Stored items
╔══
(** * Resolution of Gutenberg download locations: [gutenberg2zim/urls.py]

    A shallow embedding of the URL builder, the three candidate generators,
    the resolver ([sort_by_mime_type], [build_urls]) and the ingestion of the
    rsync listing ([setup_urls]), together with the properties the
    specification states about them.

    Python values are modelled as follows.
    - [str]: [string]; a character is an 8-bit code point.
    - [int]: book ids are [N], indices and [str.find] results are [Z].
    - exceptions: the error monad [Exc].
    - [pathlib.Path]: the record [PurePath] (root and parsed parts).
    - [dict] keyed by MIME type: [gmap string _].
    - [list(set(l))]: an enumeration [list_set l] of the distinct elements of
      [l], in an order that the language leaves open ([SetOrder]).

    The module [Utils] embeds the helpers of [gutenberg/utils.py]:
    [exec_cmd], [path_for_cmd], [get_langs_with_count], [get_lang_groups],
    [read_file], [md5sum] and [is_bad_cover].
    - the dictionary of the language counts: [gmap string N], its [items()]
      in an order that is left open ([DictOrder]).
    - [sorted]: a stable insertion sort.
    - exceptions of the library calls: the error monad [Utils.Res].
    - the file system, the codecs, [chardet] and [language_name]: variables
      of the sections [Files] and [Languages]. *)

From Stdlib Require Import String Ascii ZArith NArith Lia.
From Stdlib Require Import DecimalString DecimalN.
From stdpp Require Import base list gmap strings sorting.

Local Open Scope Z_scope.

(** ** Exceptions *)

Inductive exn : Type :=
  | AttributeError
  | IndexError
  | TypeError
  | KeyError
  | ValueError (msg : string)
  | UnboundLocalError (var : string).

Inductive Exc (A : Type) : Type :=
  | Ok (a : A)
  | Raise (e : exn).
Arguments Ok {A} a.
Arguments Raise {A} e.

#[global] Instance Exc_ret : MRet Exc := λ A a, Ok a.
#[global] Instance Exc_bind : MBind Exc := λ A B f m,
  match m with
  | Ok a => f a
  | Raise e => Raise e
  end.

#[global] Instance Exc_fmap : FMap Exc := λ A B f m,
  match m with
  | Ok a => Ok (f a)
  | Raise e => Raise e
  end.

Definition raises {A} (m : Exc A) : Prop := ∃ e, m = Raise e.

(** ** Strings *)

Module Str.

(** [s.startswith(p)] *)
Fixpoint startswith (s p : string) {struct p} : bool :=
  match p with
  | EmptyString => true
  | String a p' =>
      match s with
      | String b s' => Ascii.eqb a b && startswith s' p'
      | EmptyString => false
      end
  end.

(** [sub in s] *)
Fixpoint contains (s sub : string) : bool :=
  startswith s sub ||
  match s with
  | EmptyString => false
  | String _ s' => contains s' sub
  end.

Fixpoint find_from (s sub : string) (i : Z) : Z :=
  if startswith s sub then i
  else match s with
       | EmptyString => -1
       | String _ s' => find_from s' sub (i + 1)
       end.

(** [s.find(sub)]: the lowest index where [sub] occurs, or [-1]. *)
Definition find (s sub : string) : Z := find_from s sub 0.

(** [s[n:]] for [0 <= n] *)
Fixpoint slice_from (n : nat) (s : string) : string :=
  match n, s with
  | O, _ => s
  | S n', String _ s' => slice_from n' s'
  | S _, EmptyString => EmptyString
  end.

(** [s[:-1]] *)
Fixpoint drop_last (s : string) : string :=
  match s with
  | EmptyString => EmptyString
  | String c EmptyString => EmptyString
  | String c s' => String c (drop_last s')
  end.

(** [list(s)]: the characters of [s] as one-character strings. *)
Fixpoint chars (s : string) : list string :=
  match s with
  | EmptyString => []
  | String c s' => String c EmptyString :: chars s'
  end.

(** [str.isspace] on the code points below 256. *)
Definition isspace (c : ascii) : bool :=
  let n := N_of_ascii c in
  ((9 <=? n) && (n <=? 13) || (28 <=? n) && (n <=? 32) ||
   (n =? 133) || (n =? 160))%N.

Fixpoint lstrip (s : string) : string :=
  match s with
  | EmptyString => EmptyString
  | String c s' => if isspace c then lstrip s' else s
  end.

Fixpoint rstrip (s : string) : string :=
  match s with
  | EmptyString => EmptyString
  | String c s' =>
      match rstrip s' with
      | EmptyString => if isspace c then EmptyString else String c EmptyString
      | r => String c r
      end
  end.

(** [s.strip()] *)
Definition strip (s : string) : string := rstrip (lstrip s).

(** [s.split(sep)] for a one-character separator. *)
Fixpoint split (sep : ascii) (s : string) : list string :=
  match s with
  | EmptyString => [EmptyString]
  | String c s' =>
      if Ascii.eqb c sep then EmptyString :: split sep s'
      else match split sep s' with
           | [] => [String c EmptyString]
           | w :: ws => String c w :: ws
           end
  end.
╚══
Repeat all of the data exactly.

(** * Resolution of Gutenberg download locations: [gutenberg2zim/urls.py]

    A shallow embedding of the URL builder, the three candidate generators,
    the resolver ([sort_by_mime_type], [build_urls]) and the ingestion of the
    rsync listing ([setup_urls]), together with the properties the
    specification states about them.

    Python values are modelled as follows.
    - [str]: [string]; a character is an 8-bit code point.
    - [int]: book ids are [N], indices and [str.find] results are [Z].
    - exceptions: the error monad [Exc].
    - [pathlib.Path]: the record [PurePath] (root and parsed parts).
    - [dict] keyed by MIME type: [gmap string _].
    - [list(set(l))]: an enumeration [list_set l] of the distinct elements of
      [l], in an order that the language leaves open ([SetOrder]).

    The module [Utils] embeds the helpers of [gutenberg/utils.py]:
    [exec_cmd], [path_for_cmd], [get_langs_with_count], [get_lang_groups],
    [read_file], [md5sum] and [is_bad_cover].
    - the dictionary of the language counts: [gmap string N], its [items()]
      in an order that is left open ([DictOrder]).
    - [sorted]: a stable insertion sort.
    - exceptions of the library calls: the error monad [Utils.Res].
    - the file system, the codecs, [chardet] and [language_name]: variables
      of the sections [Files] and [Languages]. *)

From Stdlib Require Import String Ascii ZArith NArith Lia.
From Stdlib Require Import DecimalString DecimalN.
From stdpp Require Import base list gmap strings sorting.

Local Open Scope Z_scope.

(** ** Exceptions *)

Inductive exn : Type :=
  | AttributeError
  | IndexError
  | TypeError
  | KeyError
  | ValueError (msg : string)
  | UnboundLocalError (var : string).

Inductive Exc (A : Type) : Type :=
  | Ok (a : A)
  | Raise (e : exn).
Arguments Ok {A} a.
Arguments Raise {A} e.

#[global] Instance Exc_ret : MRet Exc := λ A a, Ok a.
#[global] Instance Exc_bind : MBind Exc := λ A B f m,
  match m with
  | Ok a => f a
  | Raise e => Raise e
  end.

#[global] Instance Exc_fmap : FMap Exc := λ A B f m,
  match m with
  | Ok a => Ok (f a)
  | Raise e => Raise e
  end.

Definition raises {A} (m : Exc A) : Prop := ∃ e, m = Raise e.

(** ** Strings *)

Module Str.

(** [s.startswith(p)] *)
Fixpoint startswith (s p : string) {struct p} : bool :=
  match p with
  | EmptyString => true
  | String a p' =>
      match s with
      | String b s' => Ascii.eqb a b && startswith s' p'
      | EmptyString => false
      end
  end.

(** [sub in s] *)
Fixpoint contains (s sub : string) : bool :=
  startswith s sub ||
  match s with
  | EmptyString => false
  | String _ s' => contains s' sub
  end.

Fixpoint find_from (s sub : string) (i : Z) : Z :=
  if startswith s sub then i
  else match s with
       | EmptyString => -1
       | String _ s' => find_from s' sub (i + 1)
       end.

(** [s.find(sub)]: the lowest index where [sub] occurs, or [-1]. *)
Definition find (s sub : string) : Z := find_from s sub 0.

(** [s[n:]] for [0 <= n] *)
Fixpoint slice_from (n : nat) (s : string) : string :=
  match n, s with
  | O, _ => s
  | S n', String _ s' => slice_from n' s'
  | S _, EmptyString => EmptyString
  end.

(** [s[:-1]] *)
Fixpoint drop_last (s : string) : string :=
  match s with
  | EmptyString => EmptyString
  | String c EmptyString => EmptyString
  | String c s' => String c (drop_last s')
  end.

(** [list(s)]: the characters of [s] as one-character strings. *)
Fixpoint chars (s : string) : list string :=
  match s with
  | EmptyString => []
  | String c s' => String c EmptyString :: chars s'
  end.

(** [str.isspace] on the code points below 256. *)
Definition isspace (c : ascii) : bool :=
  let n := N_of_ascii c in
  ((9 <=? n) && (n <=? 13) || (28 <=? n) && (n <=? 32) ||
   (n =? 133) || (n =? 160))%N.

Fixpoint lstrip (s : string) : string :=
  match s with
  | EmptyString => EmptyString
  | String c s' => if isspace c then lstrip s' else s
  end.

Fixpoint rstrip (s : string) : string :=
  match s with
  | EmptyString => EmptyString
  | String c s' =>
      match rstrip s' with
      | EmptyString => if isspace c then EmptyString else String c EmptyString
      | r => String c r
      end
  end.

(** [s.strip()] *)
Definition strip (s : string) : string := rstrip (lstrip s).

(** [s.split(sep)] for a one-character separator. *)
Fixpoint split (sep : ascii) (s : string) : list string :=
  match s with
  | EmptyString => [EmptyString]
  | String c s' =>
      if Ascii.eqb c sep then EmptyString :: split sep s'
      else match split sep s' with
           | [] => [String c EmptyString]
           | w :: ws => String c w :: ws
           end
  end.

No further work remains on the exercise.